■ **Exercise**: Each line with the string "unknown" is to be copied from the records below.

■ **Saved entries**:
(** [text] is a string of several integer tokens separated by white
    space alone, and [l] holds their values in order: two or more
    tokens without white space inside, each of them an integer literal
    for [int], with a non-empty run of white space between one token
    and the next, and possibly white space before the first and after
    the last. *)
Definition separated_by_white_space (text : string) (l : list Z) : Prop :=
  ∃ pre tok rest post,
    list_ascii_of_string text = pre ++ spaced tok rest ++ post ∧
    white pre ∧ white post ∧
    rest ≠ [] ∧
    Forall (λ st, st.1 ≠ [] ∧ white st.1) rest ∧
    Forall (λ t, forallb (λ c, negb (Text.is_space c)) t = true) (tok :: rest.*2) ∧
    Text.mapM Text.int (tok :: rest.*2) = Ok l.

(** ** Level persistence of the level editor *)

Module Levels.

(** A decoded JSON value, as [json.load] returns it; a JSON object is a
    [dict] with [str] keys. *)
#[local] Set Warnings "-register-all".
Inductive json :=
  | JNull
  | JBool (b : bool)
  | JInt (z : Z)
  | JFloat (repr : string)
  | JStr (s : string)
  | JList (l : list json)
  | JDict (d : gmap string json).
#[local] Set Warnings "register-all".

(** What is at the path [custom-levels.json] when [save_level] runs. *)
Inductive file :=
  | Missing                 (** [os.path.exists] is false, or the file is
                                gone when it is opened *)
  | Unreadable              (** opening or reading raises another error *)
  | Malformed               (** [json.load] raises [JSONDecodeError] *)
  | Holds (doc : json).     (** [json.load] returns [doc] *)

(** What [save_level] did when it returned. *)
Inductive outcome :=
  | NotSaved                          (** an early [return], nothing written *)
  | WriteFailed                       (** the write raised, which is swallowed *)
  | Saved (doc : gmap string json).   (** [json.dump] wrote this document *)

(** [CreateLevelGUI.collect_clues(self)], from the texts of the row and
    column entries: the triple [(rows, cols, err)]. *)
Fixpoint parse_entries (entries : list string) : option (list (list Z)) :=
  match entries with
  | [] => Some []
  | e :: entries' =>
      match Text.parse_clue_text e with
      | None => None
      | Some parsed => (parsed ::.) <$> parse_entries entries'
      end
  end.

Definition collect_clues (row_entries col_entries : list string)
    : option (list (list Z)) * option (list (list Z)) * option string :=
  match parse_entries row_entries with
  | None => (None, None, Some "Invalid row clues: must be comma-separated integers")
  | Some rows =>
      match parse_entries col_entries with
      | None => (None, None, Some "Invalid column clues: must be comma-separated integers")
      | Some cols => (Some rows, Some cols, None)
      end
  end.

(** [{'rows': rows, 'cols': cols}] *)
Definition level (rows cols : list (list Z)) : json :=
  JDict (<["rows" := JList ((λ r, JList (JInt <$> r)) <$> rows)]>
         (<["cols" := JList ((λ c, JList (JInt <$> c)) <$> cols)]> ∅)).

(** The value of [data] after the [if os.path.exists(LEVELS_FILE)]
    block. *)
Definition load (f : file) : result json :=
  match f with
  | Missing => Ok (JDict ∅)
  | Unreadable => Raise OSError
  | Malformed => Ok (JDict ∅)
  | Holds doc => Ok doc
  end.

(** [data[name] = value] for a [str] name: only a [dict] accepts it. *)
Definition setitem (data : json) (name : string) (value : json) : result (gmap string json) :=
  match data with
  | JDict d => Ok (<[name := value]> d)
  | _ => Raise TypeError
  end.

(** [self.name_var.get().strip()] *)
Definition stripped (s : string) : string :=
  string_of_list_ascii (Text.strip (list_ascii_of_string s)).

(** [CreateLevelGUI.save_level(self)]: [name_var] is the text of the
    name entry, [row_entries] and [col_entries] the texts of the clue
    entries, [f] the file at the levels path, and [write_ok] says
    whether opening the file for writing and [json.dump] run without an
    exception. *)
Definition save_level (name_var : string) (row_entries col_entries : list string)
    (f : file) (write_ok : bool) : result outcome :=
  let name := stripped name_var in
  if bool_decide (name = "") then Ok NotSaved
  else
    match collect_clues row_entries col_entries with
    | (Some rows, Some cols, None) =>
        if bool_decide (length rows = 0%nat ∨ length cols = 0%nat) then Ok NotSaved
        else
          data ← load f;
          data ← setitem data name (level rows cols);
          if write_ok then Ok (Saved data) else Ok WriteFailed
    | _ => Ok NotSaved
    end.

(** The pre-existing document that [save_level] merges into: the
    object in the file, and the empty object when there is no readable
    JSON at the path. *)
Definition existing (f : file) : gmap string json :=
  match f with
  | Holds (JDict d) => d
  | _ => ∅
  end.

End Levels.

(** ** Boards and grids *)

(** The board that holds the grid [G], no cell unknown. *)
Definition board_of (G : list (list Z)) : list (list (option Z)) :=
  (λ row : list Z, Some <$> row) <$> G.

(** The values on a board, an unknown cell read as 0. *)
Definition values_of (b : list (list (option Z))) : list (list Z) :=
  (λ row : list (option Z), default 0 <$> row) <$> b.

(** ** Clue texts *)

(** Between two commas of the text there is at most one token: white
    space stands only around a token, never inside a field. *)
Definition one_token_per_field (text : string) : Prop :=
  Forall (λ p, forallb (λ c, negb (Text.is_space c)) (Text.strip p) = true)
         (Text.split_commas (Text.strip (list_ascii_of_string text))).

(** The text has nothing but white space and commas. *)
Definition blank (text : string) : Prop :=
  forallb (λ c, Text.is_space c || Text.is_comma c) (list_ascii_of_string text) = true.

(** ** The level editor: its fields and the solve button *)

Module Editor.
Import Solver Levels.

(** The background of a solution cell. *)
Inductive colour := White | Black.

(** The widgets that [generate_fields] creates: the texts of the row and
    column entries and the backgrounds of the solution cells.  The user
    edits the texts; the number of entries and cells changes only in
    [generate_fields]. *)
Record fields := {
  row_entries : list string;
  col_entries : list string;
  solution_cells : list (list colour)
}.

(** [max(1, int(var.get()))], and 1 when reading the variable raises
    ([None]). *)
Definition count (var : option Z) : Z :=
  match var with
  | Some n => Z.max 1 n
  | None => 1
  end.

(** [CreateLevelGUI.generate_fields(self)]: [C] empty column entries,
    [R] empty row entries and [R] rows of [C] white cells. *)
Definition generate_fields (rows_var cols_var : option Z) : fields :=
  let R := count rows_var in
  let C := count cols_var in
  {| col_entries := (λ _, "") <$> py_range C;
     row_entries := (λ _, "") <$> py_range R;
     solution_cells := (λ _, (λ _, White) <$> py_range C) <$> py_range R |}.

(** [cell.config(bg='black')] when [val == 1], else [bg='white']. *)
Definition colour_of (val : option Z) : colour :=
  match val with
  | Some v => if v =? 1 then Black else White
  | None => White
  end.

(** One round of the drawing loop of [on_solve]; an index out of range
    raises inside the [try] and the cell is skipped. *)
Definition paint_cell (board : list (list (option Z)))
    (cells : list (list colour)) (r c : nat) : list (list colour) :=
  match cells !! r ≫= (.!! c), board !! r ≫= (.!! c) with
  | Some _, Some val => alter (<[c := colour_of val]>) r cells
  | _, _ => cells
  end.

(** [for r in range(R): for c in range(C): ...] *)
Definition paint (board : list (list (option Z))) (R C : nat)
    (cells : list (list colour)) : list (list colour) :=
  foldl (λ cells r, foldl (λ cells c, paint_cell board cells r c) cells (seq 0 C))
        cells (seq 0 R).

(** What the user sees when [on_solve] returns. *)
Inductive shown :=
  | Nothing                                   (** the clues did not parse *)
  | NoSolution                                (** the message box *)
  | Solution (cells : list (list colour)) (nodes : Z).
                                              (** the painted cells and the
                                                  node count of the label *)

(** [CreateLevelGUI.on_solve(self)]: what [save_level] did and what is
    shown.  The cursor changes and the elapsed time in the label are
    left out; [clock] is the clock of the call of [solve], in
    seconds. *)
Definition on_solve (clock : nat → Z) (name_var : string) (g : fields)
    (f : file) (write_ok : bool) : result (outcome * shown) :=
  saved ← save_level name_var (row_entries g) (col_entries g) f write_ok;
  match collect_clues (row_entries g) (col_entries g) with
  | (Some rows, Some cols, None) =>
      let solver := init rows cols in
      '(solved, solver) ← solve clock solver (Some 10) true;
      if solved : bool then
        Ok (saved, Solution (paint (board solver) (length rows) (length cols)
                                   (solution_cells g))
                            (nodes solver))
      else Ok (saved, NoSolution)
  | _ => Ok (saved, Nothing)
  end.

End Editor.

(** The fields as [generate_fields] leaves them, whatever the user has
    typed into the entries since: at least one row entry and one column
    entry, and one solution cell for every row and column. *)
Definition laid_out (g : Editor.fields) : Prop :=
  Editor.row_entries g ≠ [] ∧ Editor.col_entries g ≠ [] ∧
  length (Editor.solution_cells g) = length (Editor.row_entries g) ∧
  Forall (λ row, length row = length (Editor.col_entries g)) (Editor.solution_cells g).

(** The colours of a grid of 0s and 1s: black for 1. *)
Definition colours_of (G : list (list Z)) : list (list Editor.colour) :=
  (λ row : list Z, (λ v : Z, if v =? 1 then Editor.Black else Editor.White) <$> row) <$> G.

(** ** The search without its clock *)

(** A frame of the search with the count of clock readings forgotten. *)
Definition erase (fr : Solver.frame) : Solver.frame :=
  {| Solver.f_board := Solver.f_board fr; Solver.f_nodes := Solver.f_nodes fr;
     Solver.f_reads := 0 |}.

(** The result of a call of [backtrack], the clock readings forgotten. *)
Definition erase_result (res : result (bool * Solver.frame)) : result (bool * Solver.frame) :=
  match res with
  | Ok (found, fr) => Ok (found, erase fr)
  | Raise e => Raise e
  end.

(** * Theorems *)

(** ** Facts about the Python list primitives *)

Lemma py_len_app {A} (l1 l2 : list A) : py_len (l1 ++ l2) = py_len l1 + py_len l2.
Proof. unfold py_len. rewrite length_app. lia. Qed.

Lemma py_len_repeat {A} (x : A) (n : Z) : py_len (py_repeat x n) = Z.max 0 n.
Proof. unfold py_len, py_repeat. rewrite length_replicate. lia. Qed.

Lemma py_len_nonneg {A} (l : list A) : 0 ≤ py_len l.
Proof. unfold py_len. lia. Qed.

Lemma elem_of_py_range (i n : Z) : i ∈ py_range n ↔ 0 ≤ i < n.
Proof.
  unfold py_range. rewrite list_elem_of_fmap. split.
  - intros (j & -> & Hj). apply elem_of_seq in Hj. lia.
  - intros Hi. exists (Z.to_nat i). split; [lia|]. apply elem_of_seq. lia.
Qed.

Lemma NoDup_py_range (n : Z) : NoDup (py_range n).
Proof.
  unfold py_range. apply NoDup_fmap; [|apply NoDup_seq].
  intros x y. lia.
Qed.

Lemma slice_from_all {A} (l : list A) (n : Z) : py_len l ≤ n → slice_from l n = [].
Proof.
  intros Hn. pose proof (py_len_nonneg l). unfold slice_from.
  destruct (Z.leb_spec 0 n); [|lia].
  apply drop_ge. unfold py_len in *. lia.
Qed.

Lemma slice_to_all {A} (l : list A) (n : Z) : py_len l ≤ n → slice_to l n = l.
Proof.
  intros Hn. pose proof (py_len_nonneg l). unfold slice_to.
  destruct (Z.leb_spec 0 n); [|lia].
  apply take_ge. unfold py_len in *. lia.
Qed.

(** ** The generator: shape of the results *)

(** The last step of [build], once every block is placed. *)
Lemma build_nil (L : Z) (acc : list Z) :
  build L [] acc =
  if decide (py_len acc ≤ L) then [acc ++ py_repeat 0 (L - py_len acc)] else [].
Proof.
  simpl. case_decide as Hle.
  - rewrite (slice_from_all _ _ Hle). simpl.
    destruct (Z.leb_spec (py_len acc) L); [|lia]. simpl.
    destruct (Z.geb_spec (py_len acc) L) as [Hge|Hlt].
    + rewrite slice_to_all by done.
      replace (L - py_len acc) with 0 by lia. by rewrite app_nil_r.
    + done.
  - destruct (Z.leb_spec (py_len acc) L); [lia|]. done.
Qed.

Lemma build_cons (L k : Z) (rest' acc : list Z) :
  build L (k :: rest') acc =
  py_range (L - py_len acc - (py_sum (k :: rest') + (py_len (k :: rest') - 1)) + 1) ≫= λ i,
    build L rest'
      (match rest' with
       | [] => (acc ++ py_repeat 0 i) ++ py_repeat 1 k
       | _ => ((acc ++ py_repeat 0 i) ++ py_repeat 1 k) ++ [0]
       end).
Proof. done. Qed.

Global Opaque build.

(** Every result extends the accumulator it was built from. *)
Lemma build_prefix (L : Z) (rest acc x : list Z) :
  x ∈ build L rest acc → acc `prefix_of` x.
Proof.
  revert acc. induction rest as [|k rest' IH]; intros acc.
  - rewrite build_nil. case_decide; [|by intros ?%elem_of_nil].
    intros ->%list_elem_of_singleton. by apply prefix_app_r.
  - rewrite build_cons. intros (i & Hx & _)%list_elem_of_bind.
    apply IH in Hx. etrans; [|exact Hx].
    destruct rest'; rewrite <-?(assoc_L (++)); by apply prefix_app_r.
Qed.

(** Every result has exactly the requested length, whatever the clues. *)
Lemma build_py_len (L : Z) (rest acc x : list Z) :
  x ∈ build L rest acc → py_len x = L.
Proof.
  revert acc. induction rest as [|k rest' IH]; intros acc.
  - rewrite build_nil. case_decide; [|by intros ?%elem_of_nil].
    intros ->%list_elem_of_singleton.
    rewrite py_len_app, py_len_repeat. lia.
  - rewrite build_cons. intros (i & Hx & _)%list_elem_of_bind. eauto.
Qed.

■ **Task response**:
(** The board that holds the grid [G], no cell unknown. *)
(** The values on a board, an unknown cell read as 0. *)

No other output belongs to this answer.